→ **Task input**:
(* ===== verification/IsDomain.v ===== *)
(** Which names are domains (src/namesys/isdomain.c). *)

From S2P Require Import Prelude Libc Path Tlds.

Definition dot : byte := byte_of 46.

Definition ipfs_isdomain_to_upper (src : bytes) : bytes := map toupper src.

(** The comparison starts before a string shorter than the suffix. *)
Definition ipfs_isdomain_has_suffix (s suf : bytes) : cres unit bool :=
  if len s <? len suf then Undef else Ok (str_eq (bdrop (len s - len suf) s) suf).

Fixpoint find_condition (a : list tlds) (s : bytes) : Z :=
  match a with
  | [] => 0
  | (t, condition) :: a => if str_eq t s then condition else find_condition a s
  end.
Definition ipfs_isdomain_is_at_array (a : list tlds) (s : bytes) : Z :=
  find_condition a (ipfs_isdomain_to_upper s).

Definition letter (b : byte) : bool := (65 <=? byte_val b) && (byte_val b <=? 90).
Definition domain_char (b : byte) : bool :=
  letter b || isdigit b || bool_decide (b = dot) || (byte_val b =? 45).

(** The last two characters are read after the first one was seen not to be a dot. *)
Definition ipfs_isdomain_match_string (d : bytes) : cres unit bool :=
  let s := ipfs_isdomain_to_upper d in
  if decide (head s = Some dot) then Ok false
  else match drop (length s - 2) s with
       | [l0; l1] => Ok (letter l0 && letter l1 && forallb domain_char s)
       | _ => Undef
       end.

Definition ipfs_isdomain_is_icann_tld (s : bytes) : Z := ipfs_isdomain_is_at_array TLDs s.
Definition ipfs_isdomain_is_extended_tld (s : bytes) : Z :=
  ipfs_isdomain_is_at_array ExtendedTLDs s.
Definition ipfs_isdomain_is_tld (s : bytes) : bool :=
  negb (ipfs_isdomain_is_icann_tld s =? 0) || negb (ipfs_isdomain_is_extended_tld s =? 0).

Definition ipfs_isdomain_is_domain (s : bytes) : cres unit bool :=
  ends ← ipfs_isdomain_has_suffix s [dot];
  let s := if (ends : bool) then btake (len s - 1) s else s in
  match strrchr s dot with
  | None => Ok false
  | Some i =>
      if ipfs_isdomain_is_tld (drop (S i) s) then ipfs_isdomain_match_string s
      else Ok false
  end.

(** * Properties *)

(** The classification of src/namesys/is_domain_test.c. *)
Definition domain_tests : list (bytes * bool) :=
  [(str "foo.bar.baz.com", true); (str "foo.bar.baz", false); (str "foo.bar.baz.com.", true);
   (str "com", false); (str ".", false); (str "..", false); (str ".foo.com.", false);
   (str ".foo.com", false); (str "fo o.com", false); (str "example.com", true);
   (str "fjdoisajfdiosafdsa8fd8saf8dsa8fdsafdsa-fd-sa-fd-saf-dsa.org", true);
   (str "fjdoisajfdiosafdsa8fd8saf8dsa8fdsafdsa-fd-sa-fd-saf-dsa.bit", true);
   (str "fjdoisajfdiosafdsa8fd8saf8dsa8fdsafdsa-fd-sa-fd-saf-dsa.onion", true);
   (str "a.b.c.d.e.f.g.h.i.j.k.l.museum", true); (str "a.b.c.d.e.f.g.h.i.j.k.l", false)].
Lemma domain_tests_pass :
  Forall (fun '(s, b) => ipfs_isdomain_is_domain s = Ok b) domain_tests.
Proof. repeat constructor. Qed.

(** ** Case *)

Lemma toupper_idem b : toupper (toupper b) = toupper b.
Proof. destruct b; reflexivity. Qed.
Lemma toupper_dot b : toupper b = dot <-> b = dot.
Proof. destruct b; split; intros H; (reflexivity || discriminate H). Qed.
Lemma to_upper_idem s :
  ipfs_isdomain_to_upper (ipfs_isdomain_to_upper s) = ipfs_isdomain_to_upper s.
Proof. unfold ipfs_isdomain_to_upper. induction s as [| x s IH]; [reflexivity |]. cbn. by rewrite toupper_idem, IH. Qed.
Lemma to_upper_dot s : dot ∈ ipfs_isdomain_to_upper s <-> dot ∈ s.
Proof.
  unfold ipfs_isdomain_to_upper. induction s as [| x s IH]; [reflexivity |].
  cbn. rewrite !elem_of_cons, IH. split; intros [H | H]; auto; left.
  - symmetry in H. by apply (proj1 (toupper_dot x)) in H.
  - subst. reflexivity.
Qed.
Lemma to_upper_strrchr s : strrchr (ipfs_isdomain_to_upper s) dot = strrchr s dot.
Proof.
  unfold ipfs_isdomain_to_upper. induction s as [| x s IH]; [reflexivity |]. cbn. rewrite IH.
  destruct (strrchr s dot); [reflexivity |].
  destruct (decide (x = dot)) as [-> |]; [reflexivity |].
  rewrite decide_False; [reflexivity |]. by rewrite toupper_dot.
Qed.
Lemma to_upper_len s : len (ipfs_isdomain_to_upper s) = len s.
Proof. apply len_map. Qed.
Lemma drop_upper n s :
  drop n (ipfs_isdomain_to_upper s) = ipfs_isdomain_to_upper (drop n s).
Proof. apply skipn_map. Qed.
Lemma is_tld_upper s : ipfs_isdomain_is_tld (ipfs_isdomain_to_upper s) = ipfs_isdomain_is_tld s.
Proof.
  unfold ipfs_isdomain_is_tld, ipfs_isdomain_is_icann_tld, ipfs_isdomain_is_extended_tld,
    ipfs_isdomain_is_at_array. by rewrite to_upper_idem.
Qed.

(** ** What a domain is *)

Definition known_tld (t : bytes) : Prop :=
  ipfs_isdomain_to_upper t ∈ map fst (TLDs ++ ExtendedTLDs).

Lemma find_condition_spec a s :
  Forall (fun r => snd r <> 0) a -> (find_condition a s <> 0 <-> s ∈ map fst a).
Proof.
  induction a as [| [t c] a IH]; intros Hf; cbn.
  - split; [congruence | intros H; by apply not_elem_of_nil in H].
  - apply Forall_cons in Hf as [Hc Hf]. cbn in Hc. unfold str_eq. rewrite elem_of_cons.
    case_bool_decide as Ht; [split; auto |]. rewrite IH by exact Hf. split; [auto |].
    intros [|]; [congruence | assumption].
Qed.
Lemma conditions_set a :
  forallb (fun r : tlds => forallb upper_char (fst r) && (snd r =? 1)) a = true ->
  Forall (fun r : tlds => snd r <> 0) a.
Proof.
  intros H. apply Forall_forall. intros r Hr. rewrite forallb_forall in H.
  apply list_elem_of_In, H, andb_true_iff in Hr as [_ Hr]. lia.
Qed.
Lemma is_tld_spec t : ipfs_isdomain_is_tld t = true <-> known_tld t.
Proof.
  pose proof (conditions_set _ tlds_upper) as Hf. apply Forall_app in Hf as [H1 H2].
  unfold ipfs_isdomain_is_tld, ipfs_isdomain_is_icann_tld, ipfs_isdomain_is_extended_tld,
    ipfs_isdomain_is_at_array, known_tld.
  rewrite orb_true_iff, !negb_true_iff, !Z.eqb_neq, !find_condition_spec by assumption.
  rewrite map_app, elem_of_app. reflexivity.
Qed.

(** A name, a dot and a known top level domain, made of letters, digits, dots and
    dashes, not starting with a dot and with two letters at the end. *)
Record domain_text (s : bytes) : Prop := {
  domain_tld : exists name t, s = name ++ dot :: t /\ (dot ∉ t) /\ known_tld t;
  domain_chars : forallb domain_char (ipfs_isdomain_to_upper s) = true;
  domain_start : head s <> Some dot;
  domain_end : exists front a b,
    ipfs_isdomain_to_upper s = front ++ [a; b] /\ letter a = true /\ letter b = true
}.

(** One dot at the end is dropped. *)
Definition strip_dot (s : bytes) : bytes :=
  if decide (last s = Some dot) then removelast s else s.

Lemma strrchr_none s c : strrchr s c = None <-> c ∉ s.
Proof.
  induction s as [| x s IH]; [split; [intros; apply not_elem_of_nil | reflexivity] |].
  cbn. rewrite not_elem_of_cons. destruct (strrchr s c).
  - split; [discriminate |]. intros [_ H]. apply IH in H. discriminate.
  - case_decide; [split; [discriminate | intros [? _]; congruence] |].
    split; [intros _; split; [congruence | by apply IH] | reflexivity].
Qed.
Lemma strrchr_split s c i :
  strrchr s c = Some i -> s = take i s ++ c :: drop (S i) s /\ c ∉ drop (S i) s.
Proof.
  revert i. induction s as [| x s IH]; intros i; cbn; [discriminate |].
  destruct (strrchr s c) as [j |] eqn:E.
  - intros [= <-]. destruct (IH j eq_refl) as [H1 H2]. cbn. split; [by rewrite <- H1 | exact H2].
  - case_decide; [| discriminate]. intros [= <-]. cbn. subst. split; [by rewrite drop_0 |].
    rewrite drop_0. by apply strrchr_none.
Qed.

Lemma head_upper s : head (ipfs_isdomain_to_upper s) = Some dot <-> head s = Some dot.
Proof.
  destruct s as [| x s]; [reflexivity |]. cbn. split; intros [= H].
  - apply (proj1 (toupper_dot x)) in H. congruence.
  - subst. reflexivity.
Qed.

Lemma match_string_spec d :
  2 <= len d ->
  exists b, ipfs_isdomain_match_string d = Ok b /\
    (b = true <-> forallb domain_char (ipfs_isdomain_to_upper d) = true /\ head d <> Some dot /\
      exists front a c, ipfs_isdomain_to_upper d = front ++ [a; c] /\
                        letter a = true /\ letter c = true).
Proof.
  intros Hl. unfold ipfs_isdomain_match_string. case_decide as Hd.
  { exists false. split; [reflexivity |]. apply (proj1 (head_upper d)) in Hd. split; [discriminate | tauto]. }
  assert (Hh : head d <> Some dot) by (by rewrite <- head_upper).
  set (u := ipfs_isdomain_to_upper d).
  assert (Hu : u = take (length u - 2) u ++ drop (length u - 2) u) by by rewrite take_drop.
  assert (Hn : length (drop (length u - 2) u) = 2%nat).
  { rewrite length_drop. subst u. pose proof (to_upper_len d). unfold len in *. lia. }
  destruct (drop (length u - 2) u) as [| a [| c [|]]] eqn:E; try discriminate Hn.
  exists (letter a && letter c && forallb domain_char u). split; [reflexivity |].
  rewrite !andb_true_iff. split.
  - intros [[Ha Hc] Hf]. split_and!; auto. exists (take (length u - 2) u), a, c. auto.
  - intros (Hf & _ & front & a' & c' & H & Ha & Hc).
    rewrite H in Hu at 1. apply app_inj_2 in Hu as [_ [= <- <-]]; auto.
Qed.

Lemma has_suffix_dot s :
  s <> [] -> ipfs_isdomain_has_suffix s [dot] = Ok (bool_decide (last s = Some dot)).
Proof.
  intros Hs. destruct (exists_last Hs) as (f & c & ->). unfold ipfs_isdomain_has_suffix, str_eq.
  replace (len (f ++ [c]) <? len [dot]) with false by (symmetry; apply Z.ltb_ge; len_lia).
  replace (len (f ++ [c]) - len [dot]) with (len f) by len_lia.
  rewrite bdrop_app_len, last_snoc. f_equal. apply bool_decide_ext. split; congruence.
Qed.
Lemma strip_dot_take s :
  s <> [] ->
  (if bool_decide (last s = Some dot) then btake (len s - 1) s else s) = strip_dot s.
Proof.
  intros Hs. unfold strip_dot. case_bool_decide as Hd; [rewrite decide_True by exact Hd | by rewrite decide_False].
  destruct (exists_last Hs) as (f & c & ->).
  replace (len (f ++ [c]) - 1) with (len f) by len_lia. by rewrite btake_app_len, removelast_last.
Qed.

(** No top level domain is shorter than two characters. *)
Lemma tld_len t : known_tld t -> 2 <= len t.
Proof.
  intros H. rewrite <- to_upper_len. unfold known_tld in H.
  assert (Hf : forallb (fun s => 2 <=? len s) (map fst (TLDs ++ ExtendedTLDs)) = true)
    by (vm_compute; reflexivity).
  rewrite forallb_forall in Hf. apply list_elem_of_In, Hf in H. lia.
Qed.

Lemma is_domain_text s :
  s <> [] ->
  exists b, ipfs_isdomain_is_domain s = Ok b /\ (b = true <-> domain_text (strip_dot s)).
Proof.
  intros Hs. unfold ipfs_isdomain_is_domain. rewrite has_suffix_dot by exact Hs.
  cbn [mbind cres_bind]. rewrite strip_dot_take by exact Hs. set (d := strip_dot s).
  destruct (strrchr d dot) as [i |] eqn:E.
  - apply strrchr_split in E as [Hd Ht]. set (t := drop (S i) d) in *.
    destruct (ipfs_isdomain_is_tld t) eqn:Hk.
    + apply is_tld_spec in Hk. pose proof (tld_len _ Hk).
      destruct (match_string_spec d) as (b & -> & Hb).
      { rewrite Hd, len_app, len_cons. pose_len. lia. }
      exists b. split; [reflexivity |]. rewrite Hb. split.
      * intros (H1 & H2 & H3). constructor; auto. exists (take i d), t. auto.
      * intros [_ H1 H2 H3]. auto.
    + exists false. split; [reflexivity |]. split; [discriminate |].
      intros [(name & t' & Hd' & Ht' & Hk') _ _ _]. rewrite Hd' in Hd.
      assert (t' = t) as ->; [| apply is_tld_spec in Hk'; congruence].
      pose proof (strrchr_app name dot t' Ht') as E1. rewrite Hd in E1.
      rewrite strrchr_app in E1 by exact Ht. injection E1 as E1.
      symmetry in Hd. apply app_inj_1 in Hd as [_ [= ->]]; [reflexivity | congruence].
  - exists false. split; [reflexivity |]. split; [discriminate |].
    intros [(name & t & Hd & _) _ _ _]. apply strrchr_none in E. exfalso. apply E.
    rewrite Hd. apply elem_of_app. right. left.
Qed.

Lemma strip_dot_upper s :
  strip_dot (ipfs_isdomain_to_upper s) = ipfs_isdomain_to_upper (strip_dot s).
Proof.
  destruct (decide (s = [])) as [-> | Hs]; [reflexivity |].
  destruct (exists_last Hs) as (f & c & ->). unfold strip_dot, ipfs_isdomain_to_upper.
  rewrite map_app. cbn [map]. rewrite !last_snoc, !removelast_last.
  destruct (decide (c = dot)) as [-> | Hc]; [by rewrite !decide_True |].
  rewrite !decide_False; [by rewrite map_app | congruence |].
  intros [= H]. by apply (proj1 (toupper_dot c)) in H.
Qed.

Lemma is_domain_upper s :
  s <> [] -> ipfs_isdomain_is_domain (ipfs_isdomain_to_upper s) = ipfs_isdomain_is_domain s.
Proof.
  intros Hs. assert (Hu : ipfs_isdomain_to_upper s <> []) by (destruct s; [congruence | discriminate]).
  unfold ipfs_isdomain_is_domain.
  rewrite (has_suffix_dot s Hs), (has_suffix_dot _ Hu).
  cbn [mbind cres_bind]. rewrite (strip_dot_take s Hs), (strip_dot_take _ Hu).
  rewrite strip_dot_upper, to_upper_strrchr. destruct (strrchr (strip_dot s) dot); [| reflexivity].
  rewrite drop_upper, is_tld_upper. unfold ipfs_isdomain_match_string. by rewrite to_upper_idem.
Qed.

(** C30: on every string that is not empty [ipfs_isdomain_is_domain] says whether it is,
    after one dot at its end is dropped, a name, a dot and a top level domain of the
    tables, made of letters, digits, dots and dashes, without a dot in front and with
    two letters at the end; upper and lower case make no difference. On the empty
    string it looks at the byte in front of it. *)
Theorem is_domain_spec s :
  match s with
  | [] => ipfs_isdomain_is_domain s = Undef
  | _ =>
      exists b, ipfs_isdomain_is_domain s = Ok b /\
                ipfs_isdomain_is_domain (ipfs_isdomain_to_upper s) = Ok b /\
                (b = true <-> domain_text (strip_dot s))
  end.
Proof.
  destruct s as [| x s]; [reflexivity |].
  destruct (is_domain_text (x :: s) ltac:(discriminate)) as (b & Hb & Hs). exists b.
  rewrite is_domain_upper by discriminate. auto.
Qed.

→ **What you have to do**: What you output must be the lines from the opening of the material above up to and including the line with "(** The last", reproduced exactly.

→ **Task solution**:
(* ===== verification/IsDomain.v ===== *)
(** Which names are domains (src/namesys/isdomain.c). *)

From S2P Require Import Prelude Libc Path Tlds.

Definition dot : byte := byte_of 46.

Definition ipfs_isdomain_to_upper (src : bytes) : bytes := map toupper src.

(** The comparison starts before a string shorter than the suffix. *)
Definition ipfs_isdomain_has_suffix (s suf : bytes) : cres unit bool :=
  if len s <? len suf then Undef else Ok (str_eq (bdrop (len s - len suf) s) suf).

Fixpoint find_condition (a : list tlds) (s : bytes) : Z :=
  match a with
  | [] => 0
  | (t, condition) :: a => if str_eq t s then condition else find_condition a s
  end.
Definition ipfs_isdomain_is_at_array (a : list tlds) (s : bytes) : Z :=
  find_condition a (ipfs_isdomain_to_upper s).

Definition letter (b : byte) : bool := (65 <=? byte_val b) && (byte_val b <=? 90).
Definition domain_char (b : byte) : bool :=
  letter b || isdigit b || bool_decide (b = dot) || (byte_val b =? 45).

(** The last two characters are read after the first one was seen not to be a dot. *)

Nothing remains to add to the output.